Soy mujer y sé quién es Mía Khalifa

A veces, el cine porno está hecho por mujeres. Siempre, está dedicado a todos. Los catadores de pornografía se aburrirían si no fuera por las nuevas fantasías que propone el feminismo.

Gracias a los hombres de los 70s por protegernos de los horribles actos machistas que se mostraban en la pornografía. Gracias, porque las mujeres no merecíamos ver cómo otras del mismo género eran maltratadas y usadas para encontrar placer en un desinteresado acto sexual. Siempre ellos tan atentos, siempre ellos decidiendo dónde sí y dónde no debemos estar. Por suerte, íconos feministas del cine condicionado lograron entrar en ese mundo desde el detrás de cámaras y cambiar el paradigma del siglo pasado.

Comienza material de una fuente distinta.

(** * Batch orchestration and resilience engine of the TTS batch processor

    A shallow embedding of [src/core/error_handler.py] and of the
    orchestration classes of [src/core/tts_batch_processor.py], followed by
    the properties of the engine.  The functions that make the file names
    and read the input file, and the two callers of the orchestrator
    ([main] and [process_job] of [src/web/web_interface.py]), come after
    the orchestrator.

    Conventions of the embedding.
    - A Python [str] is a Rocq [string] holding its UTF-8 encoding; [py_len]
      counts code points, as [len] does.  The functions that work on the
      characters of a text ([_create_safe_filename], [load_sentences]) are
      modelled on the list of its code points, in modules of their own.
    - A Python [float] is an exact rational ([Q]); rounding is not modelled.
    - A Python callable with effects is a function on an explicit [World]
      that returns an [outcome] (a value or a raised exception) and the new
      world.  Threads are not modelled: calls are taken one at a time, so
      the locks of the source ([self.lock], [voice_lock], [results_lock])
      do not appear.
    - Calls to [logger] have no effect on the modelled state and are left
      out. *)

From Stdlib Require Import Ascii QArith Qpower Qminmax Lqa.
From stdpp Require Import base gmap sets list strings pretty sorting.

Local Open Scope Z_scope.

(** ** Python values *)

Module Py.

(** An exception object: the names of the classes of its type, most
    specific first (its method resolution order), and [str(e)]. *)
Record exn := Exn { mro : list string; message : string }.

Definition isinstance (e : exn) (cls : string) : bool :=
  bool_decide (cls ∈ mro e).

(** [type(e).__name__] *)
Definition type_name (e : exn) : string := default "object" (head (mro e)).

Definition Exception_ (cls msg : string) : exn :=
  Exn [cls; "Exception"; "BaseException"] msg.

Definition TypeError (msg : string) : exn := Exception_ "TypeError" msg.
Definition ValueError (msg : string) : exn := Exception_ "ValueError" msg.
Definition KeyError (msg : string) : exn :=
  Exn ["KeyError"; "LookupError"; "Exception"; "BaseException"] msg.
Definition AttributeError (msg : string) : exn :=
  Exception_ "AttributeError" msg.
Definition GoogleAPIError (msg : string) : exn :=
  Exception_ "GoogleAPIError" msg.
Definition KeyboardInterrupt : exn :=
  Exn ["KeyboardInterrupt"; "BaseException"] "".

Inductive outcome (A : Type) : Type :=
| Return (a : A)
| Raise (e : exn).
Arguments Return {A} a.
Arguments Raise {A} e.

(** *** Strings *)

(** A byte that starts a code point (anything but a UTF-8 continuation
    byte [10xxxxxx]). *)
Definition starts_code_point (a : ascii) : bool :=
  let n := Z.of_N (N_of_ascii a) in negb ((128 <=? n) && (n <? 192)).

(** [len(s)] *)
Fixpoint py_len (s : string) : Z :=
  match s with
  | EmptyString => 0
  | String a s' => (if starts_code_point a then 1 else 0) + py_len s'
  end.

Fixpoint is_prefix (p s : string) : bool :=
  match p, s with
  | EmptyString, _ => true
  | String a p', String b s' => bool_decide (a = b) && is_prefix p' s'
  | String _ _, EmptyString => false
  end.

(** [s.count(sub)] for a non-empty [sub]: occurrences are counted from
    the left and do not overlap; [skip] bytes of a counted occurrence are
    still to be passed over. *)
Fixpoint count_from (sub s : string) (skip : nat) : Z :=
  match s with
  | EmptyString => 0
  | String _ s' =>
      match skip with
      | S k => count_from sub s' k
      | O => if is_prefix sub s
             then 1 + count_from sub s' (String.length sub - 1)%nat
             else count_from sub s' 0%nat
      end
  end.
Definition py_count (s sub : string) : Z := count_from sub s 0%nat.

(** [sub in s] *)
Fixpoint contains (s sub : string) : bool :=
  is_prefix sub s ||
  match s with
  | EmptyString => false
  | String _ s' => contains s' sub
  end.

Definition lower_ascii (a : ascii) : ascii :=
  let n := N_of_ascii a in
  if ((65 <=? n) && (n <=? 90))%N then ascii_of_N (n + 32) else a.

(** [s.lower()] on the ASCII letters; other code points are kept as they
    are.  The engine lowers an audio format name and an error message in
    which it then looks for the ASCII words "quota" and "rate"; no code
    point outside ASCII lowers to a letter of these words. *)
Fixpoint lower (s : string) : string :=
  match s with
  | EmptyString => EmptyString
  | String a s' => String (lower_ascii a) (lower s')
  end.

Definition upper_ascii (a : ascii) : ascii :=
  let n := N_of_ascii a in
  if ((97 <=? n) && (n <=? 122))%N then ascii_of_N (n - 32) else a.

(** [s.upper()], on the ASCII letters as [lower]. *)
Fixpoint upper (s : string) : string :=
  match s with
  | EmptyString => EmptyString
  | String a s' => String (upper_ascii a) (upper s')
  end.

(** [range(n)] *)
Definition range (n : Z) : list Z := seqZ 0 n.

End Py.
Export Py.

(** ** [error_handler.py] *)

Module ErrorHandler.

Inductive CircuitState := CLOSED | OPEN | HALF_OPEN.

#[global] Instance CircuitState_eq_dec : EqDecision CircuitState.
Proof. solve_decision. Defined.

Record CircuitBreakerConfig := mkCircuitBreakerConfig {
  failure_threshold : Z;
  recovery_timeout : Q;
  expected_exception : string;
  monitor_interval : Q
}.

(** The defaults of the dataclass. *)
Definition CircuitBreakerConfig_default : CircuitBreakerConfig :=
  mkCircuitBreakerConfig 5 60 "Exception" 10.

La cooperativa Manifiesta organizó en Casa Brandon la segunda edición del ciclo “El porno que queremos”, donde se proyectaron una entrevista a Erika Lust, productora y realizadora audiovisual; y “Herstory of Porn”, la historia sobre la actriz y también directora Annie Sprinkle. Dos mujeres que, con sus perspectivas feministas, descubrieron que el deseo personal también podía ser representado.

Cuando Erika Lust consumía pornografía en su adolescencia, sentía que “a su cuerpo le gustaba, pero a su cerebro no”. La culpa la invadía y no encontraba sentir empatía por aquellas mujeres exageradamente bellas y dispuestas. Cuando comenzó su carrera en 2004, decidió mostrar la combinación entre el sexo explícito que ella disfrutaba ver, y la narrativa de las películas eróticas que completaba su deseo. En la vida real, no todo son frivolidades y debía existir una versión del género que tuviera otro alcance.

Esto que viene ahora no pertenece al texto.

(** * PocketPal: inference-configuration compatibility and migration

    A shallow embedding of the compatibility rule engine, the backend
    resolver and the schema migrator ([src/utils/flashAttnCompatibility.ts]
    and the versioned configuration that follows it in the same file), of the
    device catalog ([src/utils/deviceSelection.ts]) and of the device handler
    of the model settings screen, with the properties the specification
    states about them.

    Conventions of the embedding:
    - a JavaScript string is a [string] (a sequence of 8-bit characters);
      [toLowerCase] acts on the ASCII letters, which is all the comparisons of
      the source ("metal", "cpu") can observe;
    - a JavaScript number is an IEEE-754 binary64 [float];
    - a plain object is a finite map from property names to values;
    - [Platform.OS] is an explicit argument of every function that reads it;
    - an awaited call to the native probe is an argument holding its outcome. *)

From Stdlib Require Import Ascii String PrimFloat.
From stdpp Require Import gmap strings list fin_maps pretty.

Local Open Scope string_scope.

(** ** Strings *)

Module Js.

(** The double-quote character, for literals that contain one. *)
Definition dquote : string := String (Ascii.ascii_of_nat 34) EmptyString.

(** [String.prototype.toLowerCase], on the ASCII range. *)
Definition lower_ascii (c : ascii) : ascii :=
  let n := Ascii.nat_of_ascii c in
  if (65 <=? n)%nat && (n <=? 90)%nat then Ascii.ascii_of_nat (n + 32) else c.

Fixpoint toLowerCase (s : string) : string :=
  match s with
  | EmptyString => EmptyString
  | String c s' => String (lower_ascii c) (toLowerCase s')
  end.

(** [String.prototype.startsWith]. *)
Definition startsWith (s p : string) : bool := String.prefix p s.

(** [String.prototype.includes]. *)
Fixpoint includes (s p : string) : bool :=
  String.prefix p s ||
  match s with
  | EmptyString => false
  | String _ s' => includes s' p
  end.
(** One turn of the second loop rewrites the members of the group and
    nothing else. *)
Lemma f_process_group_store (tol : PrimFloat.float) (st : list Endpoint) (cid : Z) (g : PrimFloat.float) :
  foldl (fun st i => alter (annotate g tol) i st) st (members_of st cid)
  = map (fun ep => if (chainId ep =? cid)%Z then annotate g tol ep else ep) st.
Proof.
  apply list_eq. intros j.
  rewrite foldl_alter_lookup by apply NoDup_positions.
  change (map ?f st) with (f <$> st). rewrite list_lookup_fmap.
  destruct (st !! j) as [ep|] eqn:Hj.
  - rewrite (f_members_of_existsb st cid j ep Hj). simpl. by destruct (chainId ep =? cid)%Z.
  - by destruct (existsb _ _).
Qed.

Lemma f_process_groups_spec (tol : PrimFloat.float) (groups : Groups) :
  forall st,
    List.NoDup (map fst groups) ->
    (forall cid grp, In (cid, grp) groups -> endpoints grp = members_of st cid) ->
    fst (process_groups tol groups st)
    = map (fun kv => (fst kv,
                      {| endpoints := endpoints (snd kv);
                         globalMedianBaseFeeGwei := py_round (consensus st (fst kv)) 3 |}))
          groups
    /\ snd (process_groups tol groups st)
       = map (fun ep => if has_key (chainId ep) groups
                        then annotate (consensus st (chainId ep)) tol ep else ep)
             st.
Proof.
  induction groups as [|[cid grp] rest IH]; intros st Hnd Hmem; simpl.
  - split; [done|]. by rewrite map_id.
  - inversion Hnd as [|? ? Hfresh Hnd']; subst.
    pose proof (Hmem cid grp (or_introl eq_refl)) as Hgrp.
    rewrite Hgrp. fold (consensus st cid).
    rewrite f_process_group_store.
    set (st' := map (fun ep => if (chainId ep =? cid)%Z
                               then annotate (consensus st cid) tol ep else ep) st).
    assert (Hc : map chainId st' = map chainId st).
    { unfold st'. rewrite map_map. apply map_ext. intros ep. by destruct (chainId ep =? cid)%Z. }
    assert (Hm : map baseFeeMedianGwei st' = map baseFeeMedianGwei st).
    { unfold st'. rewrite map_map. apply map_ext. intros ep. by destruct (chainId ep =? cid)%Z. }
    destruct (IH st' Hnd') as [IHg IHs].
    { intros c g Hin. unfold members_of. rewrite Hc. apply Hmem. by right. }
    destruct (process_groups tol rest st') as [rest' st''] eqn:E. simpl in *.
    split.
    + f_equal. rewrite IHg. apply map_ext. intros [c g]. simpl.
      by rewrite (f_consensus_ext st' st c Hc Hm).
    + rewrite IHs. unfold st'. rewrite map_map. apply map_ext. intros ep.
      rewrite (Z.eqb_sym cid (chainId ep)).
      destruct (Z.eqb_spec (chainId ep) cid) as [Hc'|Hc']; simpl.
      * assert (has_key cid rest = false) as Hk.
        { destruct (has_key cid rest) eqn:Hk; [|done]. apply f_has_key_In in Hk. done. }
        rewrite Hc', Hk. done.
      * rewrite (f_consensus_ext st' st _ Hc Hm). done.
Qed.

Para poder salir de los estereotipos de la pornografía comercial, debió entender la incidencia que tiene la industria en la sociedad: representa 1/3 de las búsquedas en Internet. Además, debió demostrar que hacer películas por mujeres (porno feminista) implica otros valores y formas de producción, pero no significa que el resultado final sea solo para mujeres.

El posporno, como movimiento artístico que intenta revolucionar la pornografía desde un enfoque feminista, comenzó a formarse a principios de los años 80s. Y como parte de esa nueva era, Annie Sprinkle se convirtió en un ícono al alejarse de la pornografía comercial norteamericana. Con casi 10 años de experiencia en el género, fue necesaria una escena donde ella era violada para decidir iniciarse en el feminismo prosexo.

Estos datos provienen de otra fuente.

Lemma ok_addTypePack v : ok (addTypePack dest v) (fun r => nP <= r).
Proof.
  intros w Hw. cbn. destruct Hw as [L1 L2 N1 N2].
  split; [|split; [|exact L2]].
  - constructor; cbn; try (rewrite ?length_app; cbn; lia); [exact N1|].
    intros i node Hi H. apply lookup_app_Some in H as [H | [Hl H]]; [eauto|].
    apply list_lookup_singleton_Some in H as [_ <-]. auto.
  - constructor; cbn; try reflexivity; try (rewrite ?length_app; cbn; lia).
    + intros i node _ H. exists node. auto.
    + intros i node _ H. rewrite lookup_app_l by (now apply lookup_lt_Some in H).
      auto.
Qed.

Lemma ok_modifyType r f : nT <= r -> keepsFlags f -> okT (modifyType r f).
Proof.
  intros Hr Hf w Hw. unfold modifyType.
  destruct (types (mem w) !! r) as [node|] eqn:E; [|exact I].
  destruct Hw as [L1 L2 N1 N2]. cbn. split; [|split; [|exact I]].
  - constructor; cbn; rewrite ?length_insert; try assumption.
    intros i n' Hi H. destruct (decide (i = r)) as [->|Hne].
    + rewrite list_lookup_insert_eq in H by (now apply lookup_lt_Some in E).
      injection H as <-. destruct (Hf node) as [-> ->]. eauto.
    + rewrite list_lookup_insert_ne in H by congruence. eauto.
  - constructor; cbn; rewrite ?length_insert; try reflexivity; try lia.
    + intros i n' Hi H. exists n'.
      rewrite list_lookup_insert_ne by lia. auto.
    + auto.
Qed.

Lemma ok_modifyTypePack r f :
  nP <= r -> keepsPackFlags f -> okT (modifyTypePack r f).
Proof.
  intros Hr Hf w Hw. unfold modifyTypePack.
  destruct (typePacks (mem w) !! r) as [node|] eqn:E; [|exact I].
  destruct Hw as [L1 L2 N1 N2]. cbn. split; [|split; [|exact I]].
  - constructor; cbn; rewrite ?length_insert; try assumption.
    intros i n' Hi H. destruct (decide (i = r)) as [->|Hne].
    + rewrite list_lookup_insert_eq in H by (now apply lookup_lt_Some in E).
      injection H as <-. destruct (Hf node) as [-> ->]. eauto.
    + rewrite list_lookup_insert_ne in H by congruence. eauto.
  - constructor; cbn; rewrite ?length_insert; try reflexivity; try lia.
    + intros i n' Hi H. exists n'. auto.
    + intros i n' Hi H. rewrite list_lookup_insert_ne by lia. auto.
Qed.

Lemma keepsFlags_setTy v : keepsFlags (setTy v).
Proof. intros node. split; reflexivity. Qed.

Lemma keepsFlags_onFunction g : keepsFlags (onFunction g).
Proof. intros node. unfold onFunction. destruct (ty node); split; reflexivity. Qed.

Lemma keepsFlags_onTable g : keepsFlags (onTable g).
Proof. intros node. unfold onTable. destruct (ty node); split; reflexivity. Qed.

Lemma keepsFlags_onClass g : keepsFlags (onClass g).
Proof. intros node. unfold onClass. destruct (ty node); split; reflexivity. Qed.

Lemma keepsFlags_onVariant g : keepsFlags (onVariant g).
Proof. intros node. split; reflexivity. Qed.

Lemma keepsPackFlags_onPackVariant g : keepsPackFlags (onPackVariant g).
Proof. intros node. split; reflexivity. Qed.
(** * Bayesian belief vectors

    A shallow embedding of the [Bayes] class of [src/bayes.py] and
    [src/bayesian/__init__.py], and of the helpers of the package that the
    verified properties are about.

    Numbers.  The odds of a belief vector are Python numbers.  The class and
    the helpers are embedded over exact rationals in canonical form ([Qc]):
    [+], [*] and [/] are the field operations, [==] is Leibniz equality, and
    a division by zero raises [ZeroDivisionError] as Python's does.  This is
    the arithmetic of the properties that are about exact results, and of
    those that rounding does not touch: which exception a call raises, which
    label it returns, bounds.  Module [py2] embeds the methods that compute
    with the odds a second time, on the numbers of the Python 2 interpreter:
    integers of any size, whose [/] is the floor division, and IEEE doubles,
    which round, underflow and overflow.  There the code is run on given
    odds, and what it does with integers and with very small doubles is
    stated.

    Objects.  A [Bayes] object is a Python list (its odds) carrying a
    [labels] attribute.  The methods that only read [self] are functions into
    the error monad [result]; the methods that assign to [self[:]] are
    computations of the monad [method], which threads the state of [self] and
    keeps it when an exception escapes; where the Python method returns
    [self], the computation returns [tt] and the caller reads the state.
    Odds rows passed to an update are values: a row that is the very object
    being updated is outside the model, and so is what a [defaultdict] row
    keeps of the lookups a cast made in it. *)

From Stdlib Require Import QArith Qcanon Lqa.
From stdpp Require Import gmap strings list fin_maps numbers sorting pretty.
From Corelib Require PrimFloat FloatOps SpecFloat.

Los cambios en la industria del sexo en cinta son claros reflejos de los cambios que atraviesa la sociedad y la responsabilidad que asumen quienes lo producen y consideran fundamental para la educación sexual. Annie no reniega de su pasado y en su mensaje, esclarece: “El porno es como un espejo que nos refleja a todos. Un día puede gustar lo que vemos y al otro día nos puede parecer feo. La solución a lo que no nos gusta no es dejar de ver, sino hacer algo mejor con lo que vemos”.